In a research paper to be published in Cell Reports on Oct. 13, Xin Chen, an associate professor of biology in the university's Krieger School of Arts and Sciences, and her six co-authors report on how stem cells are affected by their immediate surroundings. The scientists found that an enzyme present in the spot where stem cells are found can help nurture a greater abundance of these cells by sustaining them in their original state, and by promoting other cells to lose their specialized traits and transform into stem cells.
The results show that the enzyme aminopeptidase in the stem cell niche—in this case, the area where stem cells are found in the testicular tissue in fruit flies—plays a role in both of these functions.

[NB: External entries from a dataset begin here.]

(* ===== verification/Scenarios.v ===== *)
(** * Scenarios on the simulated device

    The scenarios of the specification's section 8, evaluated: the work
    queue of [SimDevice] runs the driver, and the theorems state what the
    run looks like.  Nothing is assumed here; every statement is closed and
    holds by computation on the definitions of the driver. *)

From Stdlib Require Import ZArith Lia Bool QArith_base.
From stdpp Require Import base tactics option list gmap.
From S2P Require Import Prelude Registers Platform RegisterAccess Decoder Driver.
From S2P Require Import SimDevice Configuration Lifecycle Progress Specified.

#[local] Open Scope Z_scope.

(** ** Running the driver *)

(** The states the driver is in after each round that ends before
    [deadline], for at most [fuel] rounds. *)
Fixpoint sim_history (fuel : nat) (deadline : Z) (s : System SimDevice) : list STATE :=
  match fuel with
  | O => []
  | S fuel =>
      match sim_round s with
      | Some s' =>
          if sim_clock (world s') <=? deadline
          then _state (driver s') :: sim_history fuel deadline s'
          else []
      | None => []
      end
  end.

(** [n] rounds in a row in state [st], if the driver stays there. *)
Fixpoint sim_stay (st : STATE) (n : nat) (s : System SimDevice) : option (System SimDevice) :=
  if bool_decide (_state (driver s) = st) then
    match n with
    | O => Some s
    | S n => s' ← sim_round s; sim_stay st n s'
    end
  else None.

(** The device of the first scenario: the driver with the table
    [(CNTL1, set = 0x01, clear = 0x00)], after [init]. *)
Definition sim_scenario : System SimDevice :=
  {| driver := after_Reset (QMC5883L_new false 0 scenario_cfg);
     world := sim_new 0 100 [] true |}.

(** The bytes of the first scenario appear in the device's data
    registers. *)
Definition inject_sample (s : System SimDevice) : System SimDevice :=
  {| driver := driver s;
     world :=
       {| sim_regs :=
            <[ Register.addr Register.X_MSB := 0x10 ]>
              (<[ Register.addr Register.STATUS := STATUS_BIT.DRDY ]> (sim_regs (world s)));
          sim_clock := sim_clock (world s); sim_cost := sim_cost (world s);
          sim_faults := sim_faults (world s); sim_down := sim_down (world s);
          sim_log := sim_log (world s);
          sim_soft_reset := sim_soft_reset (world s);
          sim_init_status := sim_init_status (world s) |} |}.

(** A device whose reset never completes and whose transfers take no
    time, the driver waiting for the reset for the first time. *)
Definition sim_stuck_instant : System SimDevice :=
  {| driver := sim_driver STATE.WAIT_FOR_RESET;
     world :=
       {| sim_regs := {[ Register.addr Register.CNTL2 := CNTL2_BIT.SOFT_RST ]};
          sim_clock := 0; sim_cost := 0; sim_faults := []; sim_down := false;
          sim_log := [];
          sim_soft_reset := false; sim_init_status := PX4_OK |} |}.

(** ** Soundness of the runs *)

Lemma sim_stay_sound st n : forall s s',
  sim_stay st n s = Some s' ->
  rounds_in (fun s => _state (driver s) = st) n s s'.
Proof.
  induction n as [| n IH]; intros s s'; cbn [sim_stay]; case_bool_decide; try done.
  - intros [= <-]. by constructor.
  - destruct (sim_round s) as [s1 |] eqn:Hround; [| done]. cbn [mbind option_bind].
    intros Hrest. econstructor; eauto using sim_round_sound.
Qed.

(** ** The scenarios *)

(** Scenario: with the table [(CNTL1, set = 0x01, clear = 0x00)] the
    driver is in [READ] after three rounds, reset, reset complete,
    configured, and reads at an interval of 20 ms with the scale of
    1/12000. *)
Theorem scenario_table_reaches_READ :
  let s := sim_rounds_state 3 sim_scenario in
  _state (driver s) = STATE.READ /\
  timer (_schedule (driver s)) = Some (ms 20, ms 20) /\
  mag_scale (_px4_mag (driver s)) = SCALE /\
  sim_writes (world s)
  = [([Register.addr Register.CNTL1; 0x01], 0%nat);
     ([Register.addr Register.CNTL2; CNTL2_BIT.SOFT_RST], 0%nat)].
Proof. by vm_compute. Qed.

(** Scenario: the bytes [X = 0x1000], [Y = 0], [Z = 0] with the
    data-ready status decode to [(-4096, 0, 0)]; the driver reads them in
    its next round and hands nothing to the sink, where the step under the
    condition of the specification hands over the decoded sample, to a sink
    whose scale is 1/12000. *)
Theorem scenario_sample_not_published :
  let s := inject_sample (sim_rounds_state 3 sim_scenario) in
  let s' := sim_rounds_state 1 s in
  let s_spec := default s (sim_round_specified s) in
  decode_sample (TransferBuffer_of (snd (fst (sample_bus (world s))))) = (-4096, 0, 0) /\
  data_ready false (STATUS (TransferBuffer_of (snd (fst (sample_bus (world s)))))) = true /\
  _state (driver s') = STATE.READ /\
  _transfer_perf (driver s') = 1%nat /\
  mag_samples (_px4_mag (driver s')) = [] /\
  mag_samples (_px4_mag (driver s_spec)) =
    [ {| sample_timestamp := 121500; sample_x := -4096; sample_y := 0; sample_z := 0 |} ] /\
  mag_scale (_px4_mag (driver s_spec)) = SCALE /\
  same_but_sink s' s_spec.
Proof.
  cbv zeta. split_and!; try by vm_compute.
  split; [by vm_compute |]. eexists. by vm_compute.
Qed.

(** Scenario: the reset bit never clears.  In the first 1200 ms the
    driver polls it ten times, goes back to [RESET] once, and waits
    again. *)
Theorem scenario_stuck_reset :
  sim_history 100 (ms 1200) sim_stuck
  = replicate 10 STATE.WAIT_FOR_RESET ++ [STATE.RESET; STATE.WAIT_FOR_RESET].
Proof. by vm_compute. Qed.

(** The bound of the retry budget is attained: on a device whose
    transfers take no time the driver, scheduled after 100 ms, stays in
    [WAIT_FOR_RESET] for ten rounds in a row, the tenth ending 1000 ms after
    the reset; with a timeout at 1000 ms inclusive it would be nine. *)
Theorem retry_budget_attained :
  next_delay (_schedule (driver sim_stuck_instant)) = Some (ms 100) /\
  rounds_in (fun s => _state (driver s) = STATE.WAIT_FOR_RESET) 10
    sim_stuck_instant (sim_rounds_state 10 sim_stuck_instant) /\
  sim_clock (world (sim_rounds_state 10 sim_stuck_instant))
  - _reset_timestamp (driver sim_stuck_instant) = ms 1000 /\
  _state (driver (sim_rounds_state 11 sim_stuck_instant)) = STATE.RESET.
Proof.
  split_and!; [by vm_compute | | by vm_compute..].
  apply sim_stay_sound. by vm_compute.
Qed.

How the niche itself plays this role, however, remains unclear.
That the enzyme in that spot promotes more specialized cells to become like stem cells "suggests that this change of cell fate needs cues from where stem cells normally reside, but not randomly," said Chen, the principal investigator. "These results have medical implications because if this cell fate change could happen randomly, it may lead to diseases such as cancers."
That's because there's a delicate balance to be struck in managing the proliferation of undifferentiated stem cells in tissue, Chen said. Too few can cause tissue deterioration, too many can promote tumors.
The study focused on fruit flies in part because they share with humans about three-quarters of the genes that cause disease, making them a fine research model. The work on this paper focused on the testis because stem cells are found there in both fruit flies and humans.
Stem cells are found in humans in an array of tissues, including skin, blood vessels, teeth, heart, brain, and liver.
Because they can develop from their original state into specialized or differentiated cells, stem cells have long held out the promise of being used to replace damaged organs and muscle. Stem cells have been used to treat illness in limited ways for decades, including transplantation from bone marrow.
However, their application could be much wider with reliable techniques to control how they take on specialized functions, how they can revert to their stem state, and in some instances, how they proliferate in their original state to form potentially dangerous tumors.
One question now is whether the activity of the niche and of the enzyme reported in this research can be harnessed to manipulate stem cells to differentiate in useful ways. There's a lot of work yet to be done, Chen said.
"How cells become different, it's very important to understand that," Chen said.
Chen's six collaborators on this paper were Cindy Lim, who earned her doctorate at Johns Hopkins and now works for the U.S. Food and Drug Administration; Lijuan Feng of the Johns Hopkins University Department of Biology; Shiv Gandhi and Sinisa Urban of the Howard Hughes Medical Institute, Department of Molecular Biology and Genetics at the Johns Hopkins University School of Medicine; and Martin L. Biniossek and Oliver Schilling of the Institute of Molecular Medicine and Cell Research at the University of Freiburg.
This work has been supported by the 49th Mallinckrodt Scholar Award from the Edward Mallinckrodt, Jr. Foundation, the David and Lucile Packard Foundation, grant RO1HD065816 from the National Institute of Child Health and Human Development, National Institutes of Health, and Johns Hopkins University startup funding for Xin Chen.